Here we're just adding labels

In [192]:
topics = ["Music and Media", "Politics", "Immigration", "Family", "Schooling",
          "Crime&Policing", "War", "Food", "Religion"]


doc_topic = pd.DataFrame(doc_topic_arr.round(5))

## KMeans Cluster to check for significance 

In [195]:
from sklearn.preprocessing import MinMaxScaler
from sklearn.cluster import KMeans

n_groups = 11

podcast_titles = df_podcasts['Title']


#Scale
scaled_doc_top = MinMaxScaler().fit_transform(doc_topic)


# KMeans km
km = KMeans(n_clusters=n_groups, random_state=100)

km.fit(scaled_doc_top)


#clustering actual track names using km.labels_
cluster = defaultdict(list)

for idx, group in enumerate(km.labels_):
    try:
        cluster[group].append(podcast_titles[idx])
    except KeyError:
        pass


#Description of each Cluster using km.cluster_centers_
clust_description = {}

for idx, spread in enumerate(km.cluster_centers_):
    total = sum(spread)
    
    description = ''
    for i, part in enumerate(spread):
        if part:
            description += f"'{topics[i]}' {(100*(part/total)).round(2)}% - "

    clust_description[idx] = description
    
    
# Printing the tracks under each description
for idx in clust_description:
    print(clust_description[idx])
    print(cluster[idx])
    print('\n')

'Music and Media' 3.77% - 'Politics' 1.29% - 'Immigration' 0.8% - 'Family' 1.47% - 'Schooling' 0.8% - 'Crime&Policing' 6.35% - 'War' 0.61% - 'Food' 81.0% - 'Religion' 3.9% - 
['Poultry Slam 1995', 'Poultry Slam 1996', 'Poultry Slam 1997', 'Poultry Slam 1998', 'Poultry Slam 1999', 'Poultry Slam 2003', 'How to Rest in Peace', 'Who Do You Think You Are?', 'Back to Penn State']

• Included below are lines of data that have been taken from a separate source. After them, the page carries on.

Lemma strs_bytes_length src :
  block_size src <= 4294967295 -> Z.of_nat (length (strs_bytes src)) <= block_size src - 2 /\
  Forall (fun s => Z.of_nat (length s) < 2 ^ 35) src.
Proof.
  unfold block_size. induction src as [|s src IH]; intros H; [done|].
  change (strs_bytes (s :: src)) with (str_bytes s ++ strs_bytes src).
  cbn [length concat] in *. unfold str_bytes. rewrite !length_app in *.
  assert (Hv : (length (put_uvarint (Z.of_nat (length s))) <= 5)%nat) by (apply (put_uvarint_bound 4); simpl; lia).
  destruct IH as [IH1 IH2]; [lia|]. split; [lia|]. constructor; [lia|done].
Qed.

Lemma put_at_spec dta n xs :
  (n + length xs <= length dta)%nat ->
  length (put_at dta n xs) = length dta /\ take (n + length xs) (put_at dta n xs) = take n dta ++ xs.
Proof.
  intros H. unfold put_at. split.
  - rewrite !length_app, length_take, length_drop. lia.
  - rewrite app_assoc. apply take_app_length'. rewrite length_app, length_take. lia.
Qed.

Lemma write_strings_spec src : forall dta n,
  (n + length (strs_bytes src) <= length dta)%nat ->
  exists dta', write_strings dta n src = Ret (dta', n + length (strs_bytes src))%nat /\
    length dta' = length dta /\ take (n + length (strs_bytes src)) dta' = take n dta ++ strs_bytes src.
Proof.
  induction src as [|s src IH]; intros dta n H.
  - exists dta. cbn [write_strings]. unfold strs_bytes. cbn [mbind list_bind length].
    by rewrite Nat.add_0_r, app_nil_r.
  - change (strs_bytes (s :: src)) with (str_bytes s ++ strs_bytes src) in *.
    unfold str_bytes in *. cbn [write_strings]. set (v := put_uvarint (Z.of_nat (length s))) in *.
    rewrite !length_app in *. destruct (Nat.ltb_spec (length dta) (n + length v)); [lia|].
    destruct (put_at_spec dta n v) as [L1 T1]; [lia|]. set (d1 := put_at dta n v) in *.
    rewrite (take_ge s) by lia. destruct (put_at_spec d1 (n + length v) s) as [L2 T2]; [lia|].
    set (d2 := put_at d1 (n + length v) s) in *.
    destruct (IH d2 (n + length v + length s)%nat) as (d' & E & L & T); [lia|].
    exists d'. replace (n + (length v + length s + length (strs_bytes src)))%nat
      with (n + length v + length s + length (strs_bytes src))%nat by lia.
    split_and!; [done|congruence|]. by rewrite T, T2, T1, <- !app_assoc.
Qed.

Context {NO : SnappyOk N}.

(** A compressed block of strings decodes to them. *)
Lemma DecodeAll_block h res ss dst :
  sn_Decode res = Some (strs_bytes ss) -> Forall (fun s => Z.of_nat (length s) < 2 ^ 35) ss ->
  Z.of_nat (length (strs_bytes ss)) < 2 ^ 62 ->
  StringArrayDecodeAll (h :: res) dst = Ret ss.
Proof.
  intros E Hs Hl. unfold StringArrayDecodeAll. rewrite E. set (ds := if (_ =? 0)%nat then _ else _).
  pose proof (decode_loop_spec (strs_bytes ss) Hl (S (length (strs_bytes ss))) 0 ds 0 ltac:(lia) ltac:(lia) ltac:(lia)) as H.
  change (Z.to_nat 0) with 0%nat in H. rewrite drop_0, split_strings_roundtrip in H; [done| |lia].
  eapply Forall_impl; [exact Hs|]. cbv beta. lia.
Qed.

Lemma StringArray_decodes (src : list (list Z)) (b : list Z) (dst : list (list Z)) :
  src <> [] -> block_size src < 2 ^ 63 ->
  if (4294967295 <? block_size src) || (sn_MaxEncodedLen (block_size src) <? 0)
  then StringArrayEncodeAll src b = Fail ErrStringArrayEncodeTooLarge
  else exists bytes, StringArrayEncodeAll src b = Ret bytes /\ StringArrayDecodeAll bytes dst = Ret src.
Proof.
  intros Hne Hsz. unfold StringArrayEncodeAll. rewrite srcSz64_eq by done.
  set (sz := block_size src) in *. destruct (Z.ltb_spec 4294967295 sz) as [|Hmax]; [done|]. cbn [orb].
  assert (Hpos : (0 <? length src)%nat = true) by (destruct src; [done|reflexivity]).
  assert (Hz : (length src =? 0)%nat = false) by (destruct src; [done|reflexivity]).
  rewrite Hpos, Hz. cbn [andb].
  destruct (Z.ltb_spec (sn_MaxEncodedLen sz) 0) as [Hneg|Hmle]; [by rewrite (sn_neg _ Hneg)|].
  destruct (Z.eqb_spec (sn_MaxEncodedLen sz) (-1)); [lia|]. set (mle := sn_MaxEncodedLen sz) in *.
  destruct (strs_bytes_length src Hmax) as [Hlen Hs]. fold sz in Hlen.
  set (tot := Z.to_nat (sz + (mle + 1))). set (c := Z.to_nat (mle + 1)).
  set (b1 := if (_ <? tot)%nat then _ else b).
  assert (Hb1 : (tot <= length b1)%nat).
  { unfold b1. destruct (Nat.ltb_spec (length b) tot); [by rewrite length_replicate|lia]. }
  destruct (write_strings_spec src (drop c (take tot b1)) 0) as (dta & -> & Ld & T).
  { rewrite length_drop, length_take. unfold tot, c in *. lia. }
  cbn [obind]. rewrite Nat.add_0_l in *. rewrite take_0 in T. cbn [app] in T. rewrite T.
  destruct (sn_mono (Z.of_nat (length (strs_bytes src))) sz ltac:(lia) Hmle) as [Hm0 Hm1]. fold mle in Hm1.
  destruct (sn_encode (drop 1 (take c b1)) (strs_bytes src) Hm0) as (dst' & res & -> & Hdec & Ld' & Hin).
  cbn [obind]. destruct Hin as [Hr1 Hr2].
  { rewrite length_drop, length_take. unfold tot, c in *. lia. }
  set (blk := Z.shiftl stringCompressedSnappy 4 :: _).
  destruct (Nat.ltb_spec (length blk) (length res + 1)) as [Hbad|_].
  { unfold blk in Hbad. cbn [length] in Hbad. rewrite length_app in Hbad. lia. }
  eexists. split; [reflexivity|]. unfold blk. rewrite Nat.add_1_r. cbn [take].
  rewrite take_app_le by lia. rewrite Hr2. apply DecodeAll_block; [done|done|unfold sz in *; lia].
Qed.

(** [StringArrayEncodeAll] refuses exactly the inputs whose reserved size
    exceeds [math.MaxUint32] or the compressor's limit, without panicking on
    either path; any other non-empty input is decoded by
    [StringArrayDecodeAll], whatever the buffers held. *)
Theorem StringArray_roundtrip (src : list (list Z)) (b : list Z) (dst : list (list Z)) :
  src <> [] -> block_size src < 2 ^ 63 ->
  if (4294967295 <? block_size src) || (sn_MaxEncodedLen (block_size src) <? 0)
  then StringArrayEncodeAll src b = Fail ErrStringArrayEncodeTooLarge
  else exists bytes, StringArrayEncodeAll src b = Ret bytes /\ StringArrayDecodeAll bytes dst = Ret src.
Proof. apply StringArray_decodes. Qed.

Lemma WriteAll_bytes e ss : se_bytes (WriteAll e ss) = se_bytes e ++ strs_bytes ss.
Proof.
  revert e. induction ss as [|s ss IH]; intros e; [by rewrite app_nil_r|].
  cbn [WriteAll fold_left]. fold (WriteAll (Write e s) ss). rewrite IH. cbn [Write se_bytes].
  change (strs_bytes (s :: ss)) with (str_bytes s ++ strs_bytes ss). unfold str_bytes. by rewrite <- !app_assoc.
Qed.

Lemma StringEncoder_layout e ss :
  0 <= sn_MaxEncodedLen (Z.of_nat (length (strs_bytes ss))) ->
  exists res, Bytes (WriteAll (Reset e) ss) = Ret (Z.shiftl stringCompressedSnappy 4 :: res) /\
    sn_Decode res = Some (strs_bytes ss).
Proof.
  intros Hm. unfold Bytes. rewrite WriteAll_bytes. cbn [Reset se_bytes app].
  destruct (sn_encode [] (strs_bytes ss) Hm) as (dst' & res & -> & Hdec & _). by exists res.
Qed.

(** Strings written to a reset [StringEncoder] are returned by the batch
    decoder from its [Bytes]. *)
Theorem StringEncoder_roundtrip (e : StringEncoder) (ss dst : list (list Z)) :
  block_size ss <= 4294967295 -> 0 <= sn_MaxEncodedLen (Z.of_nat (length (strs_bytes ss))) ->
  exists bytes, Bytes (WriteAll (Reset e) ss) = Ret bytes /\ StringArrayDecodeAll bytes dst = Ret ss.
Proof.
  intros Hsz Hm. destruct (strs_bytes_length ss Hsz) as [Hl Hs].
  destruct (StringEncoder_layout e ss Hm) as (res & -> & Hdec). eexists. split; [reflexivity|].
  apply DecodeAll_block; [done|done|lia].
Qed.

(** The shortcut for an empty input writes only the header byte: the second
    byte of the block is whatever the reused buffer held, so the block is the
    encoding of nothing only when that byte is zero. *)
Theorem StringArrayEncodeAll_empty (b : list Z) :
  StringArrayEncodeAll [] b = Ret [Z.shiftl stringCompressedSnappy 4; default 0 (b !! 1%nat)].
Proof.
  unfold StringArrayEncodeAll, srcSz64. cbn [length fold_left]. change (i64 (2 + Z.of_nat 0 * 5)) with 2.
  cbn [Z.ltb Z.compare Pos.compare Pos.compare_cont Nat.ltb Nat.leb andb Nat.eqb].
  change (Z.to_nat (2 + 0)) with 2%nat.
  destruct b as [|x [|y b]]; reflexivity.
Qed.
End WithSnappy.

Lemma StringDecoder_batch_equiv_witness :
  exists d' fuel, SetBytes zeroStringDecoder [16; 0; 1; 65; 2; 66; 67] = (d', None) /\
    drain fuel d' = Ret ([[65]; [66; 67]], None).
Proof.
  assert (H : forall h bs data, [16; 0; 1; 65; 2; 66; 67] = h :: bs -> sn_Decode bs = Some data ->
                Z.of_nat (length data) < 2 ^ 62).
  { intros h bs data E. injection E as <- <-. intros E. injection E as <-. reflexivity. }
  pose proof (StringDecoder_batch_equiv (fun n => n) zeroStringDecoder [16; 0; 1; 65; 2; 66; 67] [] H) as W.
  assert (E : StringArrayDecodeAll (fun n => n) [16; 0; 1; 65; 2; 66; 67] [] = Ret [[65]; [66; 67]])
    by (vm_compute; reflexivity).
  rewrite E in W. exact W.
Defined.

Lemma StringArray_roundtrip_witness :
  exists bytes, StringArrayEncodeAll [[65]; [66; 67]] [1; 2; 3] = Ret bytes /\
    StringArrayDecodeAll (fun n => n) bytes [] = Ret [[65]; [66; 67]].
Proof.
  assert (H : block_size [[65]; [66; 67]] < 2 ^ 63) by reflexivity.
  exact (StringArray_roundtrip (fun n => n) [[65]; [66; 67]] [1; 2; 3] [] ltac:(discriminate) H).
Defined.

Lemma StringEncoder_roundtrip_witness :
  exists bytes, Bytes (WriteAll (Reset NewStringEncoder) [[65]; []]) = Ret bytes /\
    StringArrayDecodeAll (fun n => n) bytes [] = Ret [[65]; []].
Proof.
  apply (StringEncoder_roundtrip (fun n => n) NewStringEncoder [[65]; []] []); vm_compute; discriminate.
Defined.
End StringCodec.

'Music and Media' 41.04% - 'Politics' 8.26% - 'Immigration' 2.32% - 'Family' 30.79% - 'Schooling' 5.23% - 'Crime&Policing' 4.88% - 'War' 3.18% - 'Food' 1.86% - 'Religion' 2.44% - 
['Vacations', 'Dawn', 'Detectives', 'Sissies', 'Business of Death', 'Defying Sickness', 'One of Us', 'Telephone', 'Escape the Box', 'Monogamy', 'I Enjoy Being A Girl, Sort Of', 'Scenes from A Transplant', 'Truth and Lies at Age Ten', 'Last Words', 'You Gonna Eat That?', 'Lockup', 'Valentine’s Day ’99', 'High Cost of Living', 'The Book That Changed Your Life', 'Family Business', 'Barbara', 'Bedside Diplomacy', 'Kids As Adults', 'Crush', '

Conclusion

- The clusters are distinct for the most part. Most clusters are a large majority, 1 topic.
- However, this is not something I will include in my presentation as it has no place in a recommendation app.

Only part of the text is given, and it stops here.